[Saved data entries]
==================================================
(** Running a task operation by operation. *)
Ltac wp_next := apply wp_step; cbn [spec answer].
Tactic Notation "wp_ask" simple_intropattern(x) := wp_next; intros x.
Ltac wp_tell := wp_next; intros _.
#[export] Hint Resolve own_in own_release : nestor.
==================================================
--- WORK REQUIRED ---
Set the lines down exactly as they stand, beginning at the one that contains "Ltac wp_next := apply" and stopping after the last line of the entries above.

--- EXERCISE RESULT ---
Ltac wp_next := apply wp_step; cbn [spec answer].
Tactic Notation "wp_ask" simple_intropattern(x) := wp_next; intros x.
Ltac wp_tell := wp_next; intros _.
#[export] Hint Resolve own_in own_release : nestor.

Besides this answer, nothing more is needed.